А тут еще он. Приходил перед концом работы, вставал в дверях, смотрел на слившуюся с окном Нину — в то лето каждый день шли грозы и за окном с утра было темно, — на белые ладони, похожие на бумажные листки, на длинные белые пальцы, похожие на бумажную бахрому. Думал: «Если окно распахнется и ветер сдует пальцы на пол, они не упадут, сначала полетают немножко на сквозняке и пошелестят. Может, в крылья превратятся?»

В ту пятницу он ждал ее у проходной. Увидел знакомый зонтик. Подошел.

— Давайте я вас подвезу.

— Зачем?

— Ну… дождь… холодно…

— Спасибо. Не надо.

— Давайте, а?

Он чувствовал, что говорит как-то не так — с какой-то просительной, даже умоляющей интонацией, так ему не свойственной, но поделать ничего не мог.

— Ну хорошо. — Она пожала плечами. — Подвезите.

Ехали молча. Он уже знал, где она живет, поэтому ни о чем не спрашивал. На перекрестке она тронула его за рукав:

— Вот здесь остановите. Дальше я сама.

— Так далеко же. Я лучше к подъезду. Я знаю, тут есть проезд, — засуетился он, выдавая себя с головой.

— Не надо. Мало ли что…

Это «мало ли что…» он потом слышал каждый день. Вдруг соседи увидят, или на работе узнают, или… мало ли что.

— Пойдем в кино?

— Ой, нет! Мало ли что!

— Что?

— Ну, ты сам подумай. Последствия… а если…

У нее всегда было маленькое «а если…». Любая житейская ситуация — поход в кино, поездка за город, визит к врачу или — не дай бог! — смена работы — обрастала массой привходящих обстоятельств.
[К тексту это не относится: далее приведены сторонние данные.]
(** ** Steps of the preorder *)

(** A change of the world that touches no request, message, node or entry. *)
Lemma evolves_frame w w' :
  w_next w' = w_next w -> w_config w' = w_config w -> w_trace w' = w_trace w ->
  w_reqs w' = w_reqs w -> w_nodes w' = w_nodes w -> w_msgs w' = w_msgs w ->
  w_mes w' = w_mes w -> evolves w w'.
Proof.
  intros HN HC HT HR Hn Hm He. constructor.
  - by rewrite HN.
  - done.
  - by exists [].
  - rewrite HR. eauto.
  - intros []. constructor; rewrite ?HC, ?Hn, ?Hm, ?He; done.
Qed.

Lemma evolves_update_req w h q q' :
  w_reqs w !! h = Some q -> req_evolves q q' -> evolves w (w <| w_reqs ::= <[h := q']> |>).
Proof.
  intros Hq He. constructor; cbn; [done|done|by exists []| |by intros []].
  intros r q2 Hr. destruct (decide (r = h)) as [->|Hne].
  - rewrite lookup_insert_eq. intros [= <-]. eauto.
  - rewrite lookup_insert_ne by done. eauto.
Qed.

Lemma evolves_update_msg w h m m' :
  w_msgs w !! h = Some m ->
  (wf w -> msg_retries_ok (w_config w) m -> msg_retries_ok (w_config w) m') ->
  evolves w (w <| w_msgs ::= <[h := m']> |>).
Proof.
  intros Hm Hok. constructor; cbn; [done|done|by exists []|eauto|].
  intros W. pose proof W as []. constructor; try done.
  apply map_Forall_insert_2; [|done]. eauto.
Qed.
Она просчитывала варианты, предугадывала последствия и всегда находила причины. Причины невозможности. Их встречи сопровождались массой подготовительных маневров. Оставить Танечку в детском саду. Позвонить маме, чтобы сама не звонила. Выйти из машины за квартал от дома. Первой взбежать по лестнице и махать ему сверху рукой, мол, давай, проход открыт, только — тссс! тихо! И прикладывать пальцы к губам.

В первый вечер, когда она выходила из машины, он вдруг схватил ее за руку:

— Я вас завтра буду ждать. У проходной.